__Problem to work on__: Where in the listing does the word "induction" appear? Report each line that holds it.

__Provided information__:
(** ** Chains of calls *)

(** What a caller, or a callback, does to the builder it holds when it
    only calls the chaining methods on it: each constructor is one call,
    and [ok] says which values are passed.  [and], [andNot], [or] and
    [orNot] are calls of [group] with a fixed token. *)
Inductive chain (ok : value -> bool) : (Builder -> Builder) -> Prop :=
| chain_done : chain ok (fun this => this)
| chain_where (c : Builder -> Builder) (field operator : string)
    (v : value) :
    chain ok c -> ok v = true ->
    chain ok (fun this => Builder_where field operator v (c this))
| chain_matches (c : Builder -> Builder) (field : string) (v : value) :
    chain ok c -> ok v = true ->
    chain ok (fun this => Builder_matches field v (c this))
| chain_is (c : Builder -> Builder) (field : string) (v : value) :
    chain ok c -> ok v = true ->
    chain ok (fun this => Builder_is field v (c this))
| chain_between (c : Builder -> Builder) (field : string)
    (fromValue toValue : value) :
    chain ok c -> ok fromValue = true -> ok toValue = true ->
    chain ok (fun this => Builder_between field fromValue toValue (c this))
| chain_strictBetween (c : Builder -> Builder) (field : string)
    (fromValue toValue : value) :
    chain ok c -> ok fromValue = true -> ok toValue = true ->
    chain ok
      (fun this => Builder_strictBetween field fromValue toValue (c this))
| chain_group (c : Builder -> Builder) (logic : string)
    (callback : Builder -> Builder) :
    chain ok c -> chain ok callback ->
    chain ok (fun this => Builder_group logic callback (c this)).

(** Any value may be passed. *)
Definition any_value (v : value) : bool := true.



End Embedding.

Arguments value : clear implicits.
Arguments value {NM}.

(** Method chaining: [b .> m] is the call [b.m(...)]. *)
Notation "b .> m" := (m b) (at level 50, left associativity, only parsing).

(** A model of the numbers with an integral value below [10^21] in absolute
    value, which the language prints in decimal without an exponent. *)
Definition IntegerNumbers : Numbers :=
  {| number := Z;
     Number_toString := fun z => NilZero.string_of_int (Z.to_int z) |}.

(** * Properties *)

(** ** Facts about the string primitives *)

Lemma string_app_nil_r (s : string) : s ++ EmptyString = s.
Proof. induction s as [|c s IH]; simpl; [reflexivity | now rewrite IH]. Qed.

Lemma string_app_assoc (a b c : string) : (a ++ b) ++ c = a ++ b ++ c.
Proof. induction a as [|x a IH]; simpl; [reflexivity | now rewrite IH]. Qed.

Lemma string_length_app (a b : string) :
  String.length (a ++ b) = String.length a + String.length b.
Proof. induction a as [|x a IH]; simpl; [reflexivity | now rewrite IH]. Qed.

Lemma substring_prefix_app (a b : string) :
  String.substring 0 (String.length a) (a ++ b) = a.
Proof.
  induction a as [|x a IH]; simpl.
  - destruct b; reflexivity.
  - now rewrite IH.
Qed.

Lemma substring_skip_app (a b : string) (m : nat) :
  String.substring (String.length a) m (a ++ b) = String.substring 0 m b.
Proof. induction a as [|x a IH]; simpl; [reflexivity | exact IH]. Qed.

Lemma startsWith_cons (c : ascii) (s : string) :
  startsWith (String c EmptyString) (String c s) = true.
Proof.
  unfold startsWith; simpl.
  destruct (ascii_dec c c) as [_|ne]; [destruct s; reflexivity | now elim ne].
Qed.

(** [s.startsWith(p)] for a one-character [p] looks at the first character
    of [s] only. *)
Lemma startsWith_char_iff (c : ascii) (s : string) :
  startsWith (String c EmptyString) s = true <->
  exists rest, s = String c rest.
Proof.
  split.
  - unfold startsWith. destruct s as [|d s]; simpl; [discriminate|].
    destruct (ascii_dec c d) as [->|ne]; [eauto | discriminate].
  - intros [rest ->]. apply startsWith_cons.
Qed.

Lemma endsWith_app_char (c : ascii) (s : string) :
  endsWith (String c EmptyString) (s ++ String c EmptyString) = true.
Proof.
  unfold endsWith. rewrite string_length_app. simpl String.length.
  replace (String.length s + 1 - 1) with (String.length s) by lia.
  rewrite substring_skip_app. simpl.
  rewrite Ascii.eqb_refl.
  destruct (String.length s + 1) eqn:E; [lia | reflexivity].
Qed.

(** [str.slice(1, -1)] removes the first and the last character. *)
Lemma slice_strip (c d : ascii) (s : string) :
  slice 1 (-1) (String c (s ++ String d EmptyString)) = s.
Proof.
  unfold slice. cbn [String.length]. rewrite string_length_app.
  cbn [String.length Z.ltb Z.compare].
  set (n := String.length s).
  replace (Z.min 1 (Z.of_nat (S (n + 1)))) with 1%Z by lia.
  replace (Z.to_nat
             (Z.max (Z.max (Z.of_nat (S (n + 1)) + -1) 0 - 1) 0)) with n
    by lia.
  change (Z.to_nat 1) with 1. cbn [String.substring].
  apply substring_prefix_app.
Qed.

__Exercise output__:
Proof. induction s as [|c s IH]; simpl; [reflexivity | now rewrite IH]. Qed.
Proof. induction a as [|x a IH]; simpl; [reflexivity | now rewrite IH]. Qed.
Proof. induction a as [|x a IH]; simpl; [reflexivity | now rewrite IH]. Qed.
  induction a as [|x a IH]; simpl.
Proof. induction a as [|x a IH]; simpl; [reflexivity | exact IH]. Qed.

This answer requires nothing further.